Synthetic tabular data generator for causal modeling
Project description
dagzoo
dagzoo generates reproducible synthetic tabular corpora from sampled causal
structure. The stable adoption layer is a small set of named recipe:<name>
configs plus stable artifact contracts. Repo-local authoring under configs/
remains available for advanced work, but it is not the primary public
entrypoint.
flowchart LR
classDef setup fill:#e1f5fe,stroke:#01579b,stroke-width:2px,color:#01579b
classDef core fill:#fff3e0,stroke:#e65100,stroke-width:2px,color:#e65100
classDef out fill:#f3e5f5,stroke:#4a148c,stroke-width:2px,color:#4a148c
Seed([Root Seed]) --> RNG[Deterministic Seeding]
RNG --> Layout[Layout & DAG Sampling]
Layout --> Mechanisms[Random Functional Mechanisms]

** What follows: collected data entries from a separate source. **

(** C6, at the input [xdim="month"], [ydim="year"], [how=None]: both
    selectors are calendar components and no method is given, and the run
    ends with the [AttributeError], not with the missing-method failure. *)
Theorem hovmuller_missing_method_run (vals : list value) (s : pyplot) :
  py_in "month" calendar_components = true
  /\ py_in "year" calendar_components = true
  /\ truthy None = false
  /\ hovmuller (mk_DataArray ["time"; "hru"] vals) "month" "year"
       (Some None) None s
     = (inl (AttributeError "'list' object has no attribute 'keys'"), s)
  /\ failure_kind
       (hovmuller (mk_DataArray ["time"; "hru"] vals) "month" "year"
          (Some None) None s)
     <> Some MissingAggregation.
Proof.
  rewrite hovmuller_run.
  repeat split; discriminate.
Qed.

(** C10, at the input [xdim="hru"], [ydim="time"], [how="mean"]: both
    selectors are dimensions and the method is a valid name, and the run
    ends with the [AttributeError]: no grid is computed, no figure is made
    and no axis limit is set. *)
Theorem hovmuller_mean_run (vals : list value) (s : pyplot) :
  py_in "hru" (dims (mk_DataArray ["time"; "hru"] vals)) = true
  /\ py_in "time" (dims (mk_DataArray ["time"; "hru"] vals)) = true
  /\ how_in (Some "mean") method_names = true
  /\ hovmuller (mk_DataArray ["time"; "hru"] vals) "hru" "time"
       (Some (Some "mean")) None s
     = (inl (AttributeError "'list' object has no attribute 'keys'"), s)
  /\ (forall fig_ax : handle * handle,
        fst (hovmuller (mk_DataArray ["time"; "hru"] vals) "hru" "time"
               (Some (Some "mean")) None s)
        <> inr fig_ax)
  /\ calls
       (snd (hovmuller (mk_DataArray ["time"; "hru"] vals) "hru" "time"
               (Some (Some "mean")) None s))
     = calls s.
Proof.
  rewrite hovmuller_run.
  repeat split; intros; discriminate.
Qed.

(** * Further properties of gen_patches *)

Lemma zip_firstn_min {A B : Type} (xs : list A) (ys : list B) :
  zip xs ys
  = zip (firstn (Nat.min (length xs) (length ys)) xs)
      (firstn (Nat.min (length xs) (length ys)) ys).
Proof.
  revert ys.
  induction xs as [|x xs IH]; intros [|y ys]; simpl; auto.
  f_equal. apply IH.
Qed.

Lemma zip_snd_firstn {A B : Type} (xs : list A) (ys : list B) :
  map snd (zip xs ys) = firstn (length xs) ys.
Proof.
  revert ys.
  induction xs as [|x xs IH]; intros [|y ys]; simpl; auto.
  f_equal. apply IH.
Qed.

Lemma zip_In {A B : Type} (xs : list A) (ys : list B) (x : A) (y : B) :
  In (x, y) (zip xs ys) -> In x xs /\ In y ys.
Proof.
  revert ys.
  induction xs as [|x' xs IH]; intros [|y' ys] Hin; simpl in *;
    try contradiction.
  destruct Hin as [Heq | Hin].
  - injection Heq as -> ->. auto.
  - apply IH in Hin. tauto.
Qed.

(** The rows the loop visits contribute through their parts only. *)
Lemma rows_by_parts (L : Q) (vs : list value) :
  forall gs gs' : list Geometry,
    map parts gs = map parts gs' ->
    flat_map (row_patches L) (zip vs gs) = flat_map (row_patches L) (zip vs gs')
    /\ flat_map row_vals (zip vs gs) = flat_map row_vals (zip vs gs').
Proof.
  induction vs as [|v vs IH]; intros [|g gs] [|g' gs'] Hparts;
    simpl in *; try discriminate; auto.
  injection Hparts as Hg Hrest.
  destruct (IH gs gs' Hrest) as [IHp IHv].
  unfold row_patches, row_vals in *. simpl.
  rewrite Hg, IHp, IHv. auto.
Qed.

(** Rows beyond the shorter of the two inputs are never read: the
    collection is the one built from the first [min] values and the first
    [min] geometries. *)
Theorem gen_patches_ignores_unpaired_rows
    (data_array : DataArray) (geodf : GeoDataFrame)
    (simplify_level : option Q) :
  gen_patches data_array geodf simplify_level
  = gen_patches
      (mk_DataArray (dims data_array)
         (firstn (Nat.min (length (values data_array))
                    (length (geometry geodf)))
            (values data_array)))
      (mk_GeoDataFrame
         (firstn (Nat.min (length (values data_array))
                    (length (geometry geodf)))
            (geometry geodf))
         (crs geodf))
      simplify_level.
Proof.
  rewrite !gen_patches_closed_form. simpl.
  now rewrite <- zip_firstn_min.
Qed.

(** The number of shapes is the total number of parts of the geometries
    that have a value to go with. *)
Theorem gen_patches_shape_count
    (data_array : DataArray) (geodf : GeoDataFrame)
    (simplify_level : option Q) :
  length (pc_patches (gen_patches data_array geodf simplify_level))
  = list_sum
      (map (fun shp => length (parts shp))
         (firstn (length (values data_array)) (geometry geodf))).
Proof.
  rewrite gen_patches_closed_form. simpl.
  rewrite <- zip_snd_firstn, map_map.
  induction (zip (values data_array) (geometry geodf)) as [|row rows IH];
    simpl; auto.
  rewrite length_app, IH. f_equal.
  unfold row_patches. apply length_map.
Qed.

Mechanisms --> Converters[Feature/Target Converters]
Converters --> Bundle[[DatasetBundle: X, y, Metadata]]
class Seed,RNG setup
class Layout,Mechanisms,Converters core
class Bundle out
From Latent DAG to Tabular Data
Unlike generators that treat each column as independent noise, dagzoo
generates data from a latent causal structure. One node in the sampled graph
can branch into multiple observable features, which preserves dependency
patterns in the emitted table.
flowchart LR
classDef latent fill:#e1f5fe,stroke:#01579b,stroke-width:2px,color:#01579b,stroke-dasharray: 5 5
classDef observable fill:#f5f5f5,stroke:#212121,stroke-width:2px,color:#212121
subgraph LatentSpace [Latent Causal DAG]
NodeA((Node A)) --> NodeB((Node B))
end
subgraph ObservableSpace [Tabular Dataset Layout]
Feat1[Feature 1: Numeric]
Feat2[Feature 2: Categorical]
Feat3[Feature 3: Numeric]
Target[Target Variable]
end
NodeA -. mapping .-> Feat1
NodeA -. mapping .-> Feat2
NodeB -. mapping .-> Feat3
NodeB -. mapping .-> Target
class NodeA,NodeB latent
class Feat1,Feat2,Feat3,Target observable
style LatentSpace fill:#f0faff,stroke:#01579b,stroke-dasharray: 5 5
style ObservableSpace fill:#fafafa,stroke:#212121
Start
Use the packaged CLI when you want the public workflow without a repo checkout.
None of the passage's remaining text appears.